Input data: Begin

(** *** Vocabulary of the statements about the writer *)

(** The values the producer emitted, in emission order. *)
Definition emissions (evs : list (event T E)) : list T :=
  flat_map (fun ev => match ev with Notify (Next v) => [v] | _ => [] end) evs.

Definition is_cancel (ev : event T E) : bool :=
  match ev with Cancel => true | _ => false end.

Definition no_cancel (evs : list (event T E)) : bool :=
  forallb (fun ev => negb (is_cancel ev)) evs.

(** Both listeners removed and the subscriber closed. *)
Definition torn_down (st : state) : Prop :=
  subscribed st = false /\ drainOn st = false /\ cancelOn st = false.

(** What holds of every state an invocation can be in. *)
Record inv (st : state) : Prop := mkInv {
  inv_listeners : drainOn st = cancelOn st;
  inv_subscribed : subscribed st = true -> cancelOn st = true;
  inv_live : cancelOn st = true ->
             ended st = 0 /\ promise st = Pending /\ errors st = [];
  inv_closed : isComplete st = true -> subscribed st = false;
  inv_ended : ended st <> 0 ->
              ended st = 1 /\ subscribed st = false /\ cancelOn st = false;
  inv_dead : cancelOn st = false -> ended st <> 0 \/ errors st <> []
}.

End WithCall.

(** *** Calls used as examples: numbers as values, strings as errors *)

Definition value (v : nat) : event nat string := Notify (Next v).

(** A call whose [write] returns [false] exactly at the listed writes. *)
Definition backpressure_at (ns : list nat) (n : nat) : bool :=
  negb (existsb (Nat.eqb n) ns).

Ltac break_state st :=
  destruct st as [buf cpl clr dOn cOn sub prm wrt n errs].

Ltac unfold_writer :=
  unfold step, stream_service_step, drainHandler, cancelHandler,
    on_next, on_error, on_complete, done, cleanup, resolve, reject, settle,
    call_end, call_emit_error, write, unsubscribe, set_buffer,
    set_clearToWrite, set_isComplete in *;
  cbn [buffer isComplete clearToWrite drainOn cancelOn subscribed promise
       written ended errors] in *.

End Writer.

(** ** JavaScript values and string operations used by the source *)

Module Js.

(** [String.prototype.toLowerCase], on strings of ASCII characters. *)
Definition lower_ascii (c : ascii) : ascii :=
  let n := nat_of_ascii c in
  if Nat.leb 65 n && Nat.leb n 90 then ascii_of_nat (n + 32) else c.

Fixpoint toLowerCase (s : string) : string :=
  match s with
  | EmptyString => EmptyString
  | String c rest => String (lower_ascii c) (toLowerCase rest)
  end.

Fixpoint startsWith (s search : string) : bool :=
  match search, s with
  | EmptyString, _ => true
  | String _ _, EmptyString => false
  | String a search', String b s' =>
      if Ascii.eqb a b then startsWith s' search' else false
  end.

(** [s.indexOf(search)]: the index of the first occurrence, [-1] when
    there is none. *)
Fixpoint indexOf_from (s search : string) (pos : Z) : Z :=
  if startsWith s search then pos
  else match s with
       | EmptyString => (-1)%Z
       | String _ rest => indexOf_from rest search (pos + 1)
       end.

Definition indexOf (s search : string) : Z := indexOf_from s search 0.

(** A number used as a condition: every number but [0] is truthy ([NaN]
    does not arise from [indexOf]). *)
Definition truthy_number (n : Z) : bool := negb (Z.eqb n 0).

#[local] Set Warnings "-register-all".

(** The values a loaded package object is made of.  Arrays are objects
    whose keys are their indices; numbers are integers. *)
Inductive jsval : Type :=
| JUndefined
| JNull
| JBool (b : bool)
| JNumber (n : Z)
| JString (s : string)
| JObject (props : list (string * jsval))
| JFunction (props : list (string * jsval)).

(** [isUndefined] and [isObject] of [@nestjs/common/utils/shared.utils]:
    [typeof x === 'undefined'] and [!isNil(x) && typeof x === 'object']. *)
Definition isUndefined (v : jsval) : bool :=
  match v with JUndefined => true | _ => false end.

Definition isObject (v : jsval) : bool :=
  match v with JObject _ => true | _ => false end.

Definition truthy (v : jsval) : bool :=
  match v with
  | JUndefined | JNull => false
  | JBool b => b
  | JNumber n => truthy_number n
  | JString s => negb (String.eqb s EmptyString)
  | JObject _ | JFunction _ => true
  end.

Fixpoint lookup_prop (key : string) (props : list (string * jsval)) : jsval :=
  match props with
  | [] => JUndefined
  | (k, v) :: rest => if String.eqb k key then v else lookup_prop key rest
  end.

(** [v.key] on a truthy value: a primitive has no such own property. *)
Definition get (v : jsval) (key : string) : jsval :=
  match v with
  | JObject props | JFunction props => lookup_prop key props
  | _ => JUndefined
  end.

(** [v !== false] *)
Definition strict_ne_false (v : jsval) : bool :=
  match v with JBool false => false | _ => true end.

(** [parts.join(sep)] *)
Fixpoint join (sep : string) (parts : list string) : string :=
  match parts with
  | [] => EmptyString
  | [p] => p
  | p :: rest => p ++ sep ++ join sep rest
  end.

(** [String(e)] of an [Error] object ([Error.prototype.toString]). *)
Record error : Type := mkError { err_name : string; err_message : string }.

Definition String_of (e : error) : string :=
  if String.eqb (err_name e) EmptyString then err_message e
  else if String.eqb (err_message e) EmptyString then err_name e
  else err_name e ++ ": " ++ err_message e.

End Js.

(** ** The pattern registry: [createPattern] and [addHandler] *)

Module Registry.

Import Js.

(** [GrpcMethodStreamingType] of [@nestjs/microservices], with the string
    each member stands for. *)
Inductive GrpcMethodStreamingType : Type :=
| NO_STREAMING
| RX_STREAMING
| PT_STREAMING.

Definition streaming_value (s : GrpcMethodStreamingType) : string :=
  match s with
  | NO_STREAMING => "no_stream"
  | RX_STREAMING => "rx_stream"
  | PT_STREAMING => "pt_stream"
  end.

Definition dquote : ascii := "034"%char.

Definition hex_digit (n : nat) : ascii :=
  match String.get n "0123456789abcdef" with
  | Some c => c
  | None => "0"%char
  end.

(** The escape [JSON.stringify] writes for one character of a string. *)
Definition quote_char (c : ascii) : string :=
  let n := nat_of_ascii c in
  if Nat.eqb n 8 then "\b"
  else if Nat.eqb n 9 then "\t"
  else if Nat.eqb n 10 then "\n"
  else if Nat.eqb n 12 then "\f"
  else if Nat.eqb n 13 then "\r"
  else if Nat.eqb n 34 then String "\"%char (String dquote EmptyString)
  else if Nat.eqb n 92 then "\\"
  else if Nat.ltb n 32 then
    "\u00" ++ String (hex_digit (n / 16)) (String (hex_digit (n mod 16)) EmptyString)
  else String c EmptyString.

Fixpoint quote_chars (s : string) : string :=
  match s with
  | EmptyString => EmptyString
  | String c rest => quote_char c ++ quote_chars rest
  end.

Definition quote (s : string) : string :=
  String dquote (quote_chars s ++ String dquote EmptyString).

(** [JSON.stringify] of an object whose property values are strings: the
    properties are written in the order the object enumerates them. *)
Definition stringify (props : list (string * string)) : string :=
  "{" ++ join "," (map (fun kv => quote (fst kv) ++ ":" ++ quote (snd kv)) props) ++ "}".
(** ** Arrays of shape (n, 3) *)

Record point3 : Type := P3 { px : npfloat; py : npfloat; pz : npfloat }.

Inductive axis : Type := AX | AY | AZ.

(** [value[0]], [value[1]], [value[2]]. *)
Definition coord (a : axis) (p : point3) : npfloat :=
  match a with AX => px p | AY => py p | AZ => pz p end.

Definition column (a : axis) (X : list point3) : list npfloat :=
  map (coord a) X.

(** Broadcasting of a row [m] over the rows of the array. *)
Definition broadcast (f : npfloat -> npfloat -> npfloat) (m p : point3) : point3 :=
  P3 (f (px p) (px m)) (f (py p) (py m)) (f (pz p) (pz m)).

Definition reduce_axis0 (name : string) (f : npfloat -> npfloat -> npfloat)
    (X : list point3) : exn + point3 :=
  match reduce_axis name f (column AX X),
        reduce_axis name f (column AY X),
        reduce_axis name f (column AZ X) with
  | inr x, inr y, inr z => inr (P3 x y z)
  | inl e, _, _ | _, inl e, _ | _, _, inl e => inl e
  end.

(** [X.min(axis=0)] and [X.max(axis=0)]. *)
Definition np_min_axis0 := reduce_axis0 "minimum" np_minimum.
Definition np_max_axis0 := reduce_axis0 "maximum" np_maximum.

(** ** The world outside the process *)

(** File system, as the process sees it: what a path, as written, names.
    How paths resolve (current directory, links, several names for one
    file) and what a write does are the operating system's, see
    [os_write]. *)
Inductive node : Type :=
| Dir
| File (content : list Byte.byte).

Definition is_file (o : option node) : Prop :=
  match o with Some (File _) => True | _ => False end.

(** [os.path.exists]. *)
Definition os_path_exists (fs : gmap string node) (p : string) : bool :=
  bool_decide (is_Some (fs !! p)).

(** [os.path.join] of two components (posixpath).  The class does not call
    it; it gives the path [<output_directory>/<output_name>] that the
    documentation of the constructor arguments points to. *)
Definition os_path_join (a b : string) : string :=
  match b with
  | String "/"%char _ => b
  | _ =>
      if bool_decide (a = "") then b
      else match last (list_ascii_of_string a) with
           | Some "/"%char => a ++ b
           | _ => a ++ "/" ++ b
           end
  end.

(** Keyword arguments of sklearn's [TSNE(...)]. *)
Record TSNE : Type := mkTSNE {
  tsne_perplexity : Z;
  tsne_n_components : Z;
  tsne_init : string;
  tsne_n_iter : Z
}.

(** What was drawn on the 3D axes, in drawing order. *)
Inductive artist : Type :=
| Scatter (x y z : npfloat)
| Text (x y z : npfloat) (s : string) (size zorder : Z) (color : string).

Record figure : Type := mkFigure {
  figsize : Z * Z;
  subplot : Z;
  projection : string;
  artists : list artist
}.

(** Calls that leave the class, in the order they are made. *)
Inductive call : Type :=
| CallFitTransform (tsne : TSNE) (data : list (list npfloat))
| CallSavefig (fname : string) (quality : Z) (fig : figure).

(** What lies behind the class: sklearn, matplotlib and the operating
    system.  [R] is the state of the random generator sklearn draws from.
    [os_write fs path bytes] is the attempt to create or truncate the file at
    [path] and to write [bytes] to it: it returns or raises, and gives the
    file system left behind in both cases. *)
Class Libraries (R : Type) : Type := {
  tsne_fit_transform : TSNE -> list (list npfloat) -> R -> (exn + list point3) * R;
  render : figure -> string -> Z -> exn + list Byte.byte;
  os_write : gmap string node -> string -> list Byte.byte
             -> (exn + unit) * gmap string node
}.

Input data: End
Input data: Begin

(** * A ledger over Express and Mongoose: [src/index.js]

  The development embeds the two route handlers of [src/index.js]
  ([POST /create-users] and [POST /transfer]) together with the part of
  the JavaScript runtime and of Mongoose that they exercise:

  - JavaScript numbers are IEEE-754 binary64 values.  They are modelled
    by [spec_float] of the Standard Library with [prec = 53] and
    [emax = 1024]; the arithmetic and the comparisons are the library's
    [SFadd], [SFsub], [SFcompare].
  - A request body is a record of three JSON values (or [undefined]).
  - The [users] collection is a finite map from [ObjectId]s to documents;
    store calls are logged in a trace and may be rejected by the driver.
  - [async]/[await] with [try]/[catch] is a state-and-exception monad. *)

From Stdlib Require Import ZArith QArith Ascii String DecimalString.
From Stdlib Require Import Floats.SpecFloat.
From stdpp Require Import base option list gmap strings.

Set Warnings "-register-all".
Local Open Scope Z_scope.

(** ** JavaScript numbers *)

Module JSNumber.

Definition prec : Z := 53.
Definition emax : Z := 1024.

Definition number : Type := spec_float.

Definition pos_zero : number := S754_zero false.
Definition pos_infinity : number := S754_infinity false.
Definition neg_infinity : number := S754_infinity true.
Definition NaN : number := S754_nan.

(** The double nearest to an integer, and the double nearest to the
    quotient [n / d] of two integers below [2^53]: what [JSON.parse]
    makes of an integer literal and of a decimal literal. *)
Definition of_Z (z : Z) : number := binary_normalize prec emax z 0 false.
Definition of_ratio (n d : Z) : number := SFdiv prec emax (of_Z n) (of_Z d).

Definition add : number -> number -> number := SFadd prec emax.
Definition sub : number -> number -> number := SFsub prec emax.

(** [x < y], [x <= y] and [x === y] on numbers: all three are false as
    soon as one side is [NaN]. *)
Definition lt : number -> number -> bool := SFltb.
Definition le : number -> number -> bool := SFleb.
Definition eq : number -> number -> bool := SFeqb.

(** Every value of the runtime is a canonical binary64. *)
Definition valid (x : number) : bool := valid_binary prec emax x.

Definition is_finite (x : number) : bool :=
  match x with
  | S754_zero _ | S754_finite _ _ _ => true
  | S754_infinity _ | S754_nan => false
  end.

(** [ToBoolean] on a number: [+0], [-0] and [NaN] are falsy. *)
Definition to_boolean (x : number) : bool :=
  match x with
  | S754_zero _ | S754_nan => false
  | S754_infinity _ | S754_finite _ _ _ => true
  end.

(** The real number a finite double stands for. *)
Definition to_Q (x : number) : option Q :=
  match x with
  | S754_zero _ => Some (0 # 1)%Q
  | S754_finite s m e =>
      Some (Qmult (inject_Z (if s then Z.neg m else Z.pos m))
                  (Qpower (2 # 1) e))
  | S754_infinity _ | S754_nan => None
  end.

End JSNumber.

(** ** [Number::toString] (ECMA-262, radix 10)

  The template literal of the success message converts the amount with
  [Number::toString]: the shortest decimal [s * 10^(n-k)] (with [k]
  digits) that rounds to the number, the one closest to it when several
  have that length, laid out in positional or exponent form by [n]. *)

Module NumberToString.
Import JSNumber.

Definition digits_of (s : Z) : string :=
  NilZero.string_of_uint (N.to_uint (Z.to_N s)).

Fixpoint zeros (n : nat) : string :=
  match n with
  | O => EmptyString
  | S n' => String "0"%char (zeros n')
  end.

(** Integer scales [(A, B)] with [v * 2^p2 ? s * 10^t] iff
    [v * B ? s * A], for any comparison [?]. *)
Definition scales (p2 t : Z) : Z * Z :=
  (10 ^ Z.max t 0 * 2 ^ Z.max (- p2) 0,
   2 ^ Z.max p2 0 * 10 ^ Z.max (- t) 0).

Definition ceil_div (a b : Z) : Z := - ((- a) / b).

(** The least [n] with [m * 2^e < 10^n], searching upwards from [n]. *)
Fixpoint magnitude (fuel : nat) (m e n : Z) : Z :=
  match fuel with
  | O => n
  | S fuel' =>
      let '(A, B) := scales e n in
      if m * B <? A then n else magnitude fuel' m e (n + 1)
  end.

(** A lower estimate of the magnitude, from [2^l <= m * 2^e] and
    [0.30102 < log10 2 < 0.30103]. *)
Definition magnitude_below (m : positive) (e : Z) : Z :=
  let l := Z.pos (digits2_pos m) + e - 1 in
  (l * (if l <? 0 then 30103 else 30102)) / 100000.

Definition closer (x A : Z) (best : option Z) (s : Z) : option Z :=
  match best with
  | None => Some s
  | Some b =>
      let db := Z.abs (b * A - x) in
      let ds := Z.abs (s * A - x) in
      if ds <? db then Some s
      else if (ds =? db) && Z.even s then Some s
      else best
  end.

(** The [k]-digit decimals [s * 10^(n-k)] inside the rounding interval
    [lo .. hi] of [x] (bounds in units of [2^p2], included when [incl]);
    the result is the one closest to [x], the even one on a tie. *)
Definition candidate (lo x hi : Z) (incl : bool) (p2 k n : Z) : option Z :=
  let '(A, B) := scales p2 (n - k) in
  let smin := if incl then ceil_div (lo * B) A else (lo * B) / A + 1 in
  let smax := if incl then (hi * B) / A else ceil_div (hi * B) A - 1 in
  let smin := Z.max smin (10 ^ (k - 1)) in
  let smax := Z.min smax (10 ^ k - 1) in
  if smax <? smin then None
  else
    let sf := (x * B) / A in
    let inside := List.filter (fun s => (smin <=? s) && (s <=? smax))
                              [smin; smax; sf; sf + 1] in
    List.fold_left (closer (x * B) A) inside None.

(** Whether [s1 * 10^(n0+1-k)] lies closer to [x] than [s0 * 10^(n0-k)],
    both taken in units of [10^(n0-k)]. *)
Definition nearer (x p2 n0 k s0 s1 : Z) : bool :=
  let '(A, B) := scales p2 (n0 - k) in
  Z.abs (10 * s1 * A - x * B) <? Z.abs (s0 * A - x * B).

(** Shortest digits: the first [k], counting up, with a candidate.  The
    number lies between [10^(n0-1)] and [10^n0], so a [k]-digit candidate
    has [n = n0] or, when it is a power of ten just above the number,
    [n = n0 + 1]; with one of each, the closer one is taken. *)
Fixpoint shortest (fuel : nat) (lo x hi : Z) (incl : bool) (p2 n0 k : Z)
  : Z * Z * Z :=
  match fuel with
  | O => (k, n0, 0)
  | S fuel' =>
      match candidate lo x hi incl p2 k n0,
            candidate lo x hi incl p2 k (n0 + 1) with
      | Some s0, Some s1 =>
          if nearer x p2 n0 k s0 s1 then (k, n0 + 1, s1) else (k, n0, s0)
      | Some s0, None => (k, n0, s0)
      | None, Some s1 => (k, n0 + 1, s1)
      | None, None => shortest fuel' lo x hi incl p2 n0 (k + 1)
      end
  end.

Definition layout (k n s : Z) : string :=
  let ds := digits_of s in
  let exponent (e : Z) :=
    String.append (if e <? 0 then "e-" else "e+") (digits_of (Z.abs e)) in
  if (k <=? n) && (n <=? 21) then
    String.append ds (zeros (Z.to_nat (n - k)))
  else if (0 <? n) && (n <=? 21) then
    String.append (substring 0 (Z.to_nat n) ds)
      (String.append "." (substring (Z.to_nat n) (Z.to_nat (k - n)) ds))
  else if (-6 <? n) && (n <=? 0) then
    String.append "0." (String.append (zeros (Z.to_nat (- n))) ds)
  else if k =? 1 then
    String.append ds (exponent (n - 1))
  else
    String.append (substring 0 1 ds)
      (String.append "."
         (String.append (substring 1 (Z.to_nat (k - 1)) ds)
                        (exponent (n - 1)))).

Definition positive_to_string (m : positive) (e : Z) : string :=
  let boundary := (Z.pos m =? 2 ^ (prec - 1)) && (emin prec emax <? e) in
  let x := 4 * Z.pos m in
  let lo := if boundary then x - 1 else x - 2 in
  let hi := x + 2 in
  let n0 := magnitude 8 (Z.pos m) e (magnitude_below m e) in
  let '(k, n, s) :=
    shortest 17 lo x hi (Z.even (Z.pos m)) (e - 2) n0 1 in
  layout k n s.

Input data: End
Input data: Begin

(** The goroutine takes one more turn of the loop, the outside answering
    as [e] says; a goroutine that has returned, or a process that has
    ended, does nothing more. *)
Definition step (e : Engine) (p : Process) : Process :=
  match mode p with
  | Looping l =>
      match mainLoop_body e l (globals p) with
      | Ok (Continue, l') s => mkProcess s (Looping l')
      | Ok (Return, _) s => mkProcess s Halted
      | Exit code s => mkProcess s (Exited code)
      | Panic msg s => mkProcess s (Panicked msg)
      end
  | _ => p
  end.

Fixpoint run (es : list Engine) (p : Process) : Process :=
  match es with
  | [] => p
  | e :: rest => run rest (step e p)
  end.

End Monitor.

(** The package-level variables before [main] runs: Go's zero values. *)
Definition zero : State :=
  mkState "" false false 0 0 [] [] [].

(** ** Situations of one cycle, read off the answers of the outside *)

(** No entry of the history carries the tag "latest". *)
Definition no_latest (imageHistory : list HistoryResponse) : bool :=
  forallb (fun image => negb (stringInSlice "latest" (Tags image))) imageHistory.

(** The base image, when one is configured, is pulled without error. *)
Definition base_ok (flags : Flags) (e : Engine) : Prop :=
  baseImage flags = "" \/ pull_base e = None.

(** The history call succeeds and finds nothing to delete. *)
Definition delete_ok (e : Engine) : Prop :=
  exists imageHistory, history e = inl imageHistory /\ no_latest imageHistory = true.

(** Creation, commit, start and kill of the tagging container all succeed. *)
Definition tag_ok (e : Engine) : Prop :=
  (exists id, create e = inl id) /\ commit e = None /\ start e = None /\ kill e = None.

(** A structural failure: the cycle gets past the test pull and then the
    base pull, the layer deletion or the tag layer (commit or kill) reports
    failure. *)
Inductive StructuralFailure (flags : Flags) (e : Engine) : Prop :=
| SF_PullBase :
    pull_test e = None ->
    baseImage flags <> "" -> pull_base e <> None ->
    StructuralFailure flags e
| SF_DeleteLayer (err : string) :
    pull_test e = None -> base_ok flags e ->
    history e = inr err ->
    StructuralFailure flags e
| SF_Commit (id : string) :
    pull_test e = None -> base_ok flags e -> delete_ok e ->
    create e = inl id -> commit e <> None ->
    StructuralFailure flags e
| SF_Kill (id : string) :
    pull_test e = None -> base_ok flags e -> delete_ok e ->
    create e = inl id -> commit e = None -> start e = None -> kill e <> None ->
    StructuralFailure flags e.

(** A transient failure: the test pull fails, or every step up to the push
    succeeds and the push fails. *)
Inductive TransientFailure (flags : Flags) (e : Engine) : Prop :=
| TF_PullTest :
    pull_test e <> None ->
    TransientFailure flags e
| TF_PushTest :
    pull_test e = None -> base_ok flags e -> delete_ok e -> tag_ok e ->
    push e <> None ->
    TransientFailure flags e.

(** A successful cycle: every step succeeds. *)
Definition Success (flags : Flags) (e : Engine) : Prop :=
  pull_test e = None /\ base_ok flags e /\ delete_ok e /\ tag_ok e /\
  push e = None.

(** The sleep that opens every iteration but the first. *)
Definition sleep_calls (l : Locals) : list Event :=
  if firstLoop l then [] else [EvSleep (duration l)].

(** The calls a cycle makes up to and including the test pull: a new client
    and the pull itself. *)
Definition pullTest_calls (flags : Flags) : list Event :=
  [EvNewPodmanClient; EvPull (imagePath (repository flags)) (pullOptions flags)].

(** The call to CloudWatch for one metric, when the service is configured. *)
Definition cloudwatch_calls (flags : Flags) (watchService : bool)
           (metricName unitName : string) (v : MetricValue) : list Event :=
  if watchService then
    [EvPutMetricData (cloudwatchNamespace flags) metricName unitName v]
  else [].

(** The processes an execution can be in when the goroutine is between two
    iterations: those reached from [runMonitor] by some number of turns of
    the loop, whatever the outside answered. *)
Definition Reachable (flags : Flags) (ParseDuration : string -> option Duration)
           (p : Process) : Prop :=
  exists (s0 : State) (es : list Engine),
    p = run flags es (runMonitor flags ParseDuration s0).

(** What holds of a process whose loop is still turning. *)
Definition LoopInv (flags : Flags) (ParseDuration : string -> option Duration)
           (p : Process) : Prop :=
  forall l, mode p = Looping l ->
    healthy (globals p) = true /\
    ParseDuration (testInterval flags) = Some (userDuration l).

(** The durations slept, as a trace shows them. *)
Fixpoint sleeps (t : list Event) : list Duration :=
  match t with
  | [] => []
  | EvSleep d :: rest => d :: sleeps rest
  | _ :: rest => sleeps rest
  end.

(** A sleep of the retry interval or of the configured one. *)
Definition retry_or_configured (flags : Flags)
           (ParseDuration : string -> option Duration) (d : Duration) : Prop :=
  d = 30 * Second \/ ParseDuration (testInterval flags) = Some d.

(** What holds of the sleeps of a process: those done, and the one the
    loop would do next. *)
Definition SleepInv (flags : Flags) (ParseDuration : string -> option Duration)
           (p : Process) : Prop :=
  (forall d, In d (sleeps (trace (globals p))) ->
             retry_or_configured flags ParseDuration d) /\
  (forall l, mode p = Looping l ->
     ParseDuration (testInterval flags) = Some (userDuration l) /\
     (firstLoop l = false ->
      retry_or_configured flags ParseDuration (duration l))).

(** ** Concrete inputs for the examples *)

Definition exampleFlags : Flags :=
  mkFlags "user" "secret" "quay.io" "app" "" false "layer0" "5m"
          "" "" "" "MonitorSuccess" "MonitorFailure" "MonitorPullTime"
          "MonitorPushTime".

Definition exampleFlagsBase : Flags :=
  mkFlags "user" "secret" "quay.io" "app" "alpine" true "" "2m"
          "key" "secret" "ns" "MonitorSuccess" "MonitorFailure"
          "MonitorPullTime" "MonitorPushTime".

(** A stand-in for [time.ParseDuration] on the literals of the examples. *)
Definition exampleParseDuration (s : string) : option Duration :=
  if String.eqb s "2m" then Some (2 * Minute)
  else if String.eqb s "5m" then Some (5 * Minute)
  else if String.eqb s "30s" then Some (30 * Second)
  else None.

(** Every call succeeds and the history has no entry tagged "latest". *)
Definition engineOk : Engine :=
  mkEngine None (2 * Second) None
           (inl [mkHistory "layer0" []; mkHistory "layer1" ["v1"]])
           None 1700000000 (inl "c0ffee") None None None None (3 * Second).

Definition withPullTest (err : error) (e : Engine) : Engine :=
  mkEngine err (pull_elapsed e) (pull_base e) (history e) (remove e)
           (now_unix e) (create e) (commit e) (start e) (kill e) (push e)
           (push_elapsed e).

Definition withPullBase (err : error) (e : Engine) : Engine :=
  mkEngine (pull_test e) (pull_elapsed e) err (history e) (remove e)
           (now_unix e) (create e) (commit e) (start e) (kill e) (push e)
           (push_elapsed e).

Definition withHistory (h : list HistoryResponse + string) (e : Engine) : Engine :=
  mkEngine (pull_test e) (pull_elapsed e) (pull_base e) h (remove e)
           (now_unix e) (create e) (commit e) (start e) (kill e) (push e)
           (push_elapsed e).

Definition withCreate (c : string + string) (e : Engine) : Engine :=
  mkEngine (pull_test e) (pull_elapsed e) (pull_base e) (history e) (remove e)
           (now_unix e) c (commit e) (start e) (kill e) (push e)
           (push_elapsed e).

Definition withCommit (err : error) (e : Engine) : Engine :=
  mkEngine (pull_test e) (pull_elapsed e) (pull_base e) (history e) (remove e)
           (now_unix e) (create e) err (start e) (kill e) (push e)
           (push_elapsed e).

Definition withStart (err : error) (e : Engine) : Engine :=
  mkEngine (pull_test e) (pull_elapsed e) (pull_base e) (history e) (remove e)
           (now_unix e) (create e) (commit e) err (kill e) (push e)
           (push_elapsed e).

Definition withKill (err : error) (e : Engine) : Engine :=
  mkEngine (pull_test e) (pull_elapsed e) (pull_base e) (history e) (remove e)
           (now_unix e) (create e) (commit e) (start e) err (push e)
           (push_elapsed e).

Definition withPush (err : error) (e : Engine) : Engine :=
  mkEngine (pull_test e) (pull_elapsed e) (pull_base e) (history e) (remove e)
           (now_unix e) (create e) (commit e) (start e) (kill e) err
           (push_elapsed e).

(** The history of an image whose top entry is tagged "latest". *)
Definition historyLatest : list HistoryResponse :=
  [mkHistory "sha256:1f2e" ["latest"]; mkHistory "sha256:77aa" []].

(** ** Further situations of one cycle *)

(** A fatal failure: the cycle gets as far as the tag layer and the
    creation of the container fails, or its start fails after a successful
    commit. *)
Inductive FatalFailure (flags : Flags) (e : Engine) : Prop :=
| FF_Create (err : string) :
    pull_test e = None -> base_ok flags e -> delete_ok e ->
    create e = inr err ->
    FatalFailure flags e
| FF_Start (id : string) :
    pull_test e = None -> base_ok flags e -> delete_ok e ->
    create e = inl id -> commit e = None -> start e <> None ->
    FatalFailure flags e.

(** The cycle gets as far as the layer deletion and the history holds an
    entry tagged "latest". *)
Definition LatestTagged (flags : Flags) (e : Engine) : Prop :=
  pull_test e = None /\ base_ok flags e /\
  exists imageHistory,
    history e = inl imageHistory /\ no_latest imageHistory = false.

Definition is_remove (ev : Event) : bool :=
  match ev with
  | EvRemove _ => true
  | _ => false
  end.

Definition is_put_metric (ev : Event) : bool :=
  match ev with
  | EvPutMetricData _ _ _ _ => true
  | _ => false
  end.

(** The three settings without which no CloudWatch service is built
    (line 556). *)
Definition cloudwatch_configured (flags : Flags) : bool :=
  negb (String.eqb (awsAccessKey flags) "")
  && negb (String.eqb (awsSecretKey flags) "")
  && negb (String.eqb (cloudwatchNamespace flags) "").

Input data: End

Directions: If a line in the listing holds the word "promise", list that line.

Answer area:
             ended st = 0 /\ promise st = Pending /\ errors st = [];
  cbn [buffer isComplete clearToWrite drainOn cancelOn subscribed promise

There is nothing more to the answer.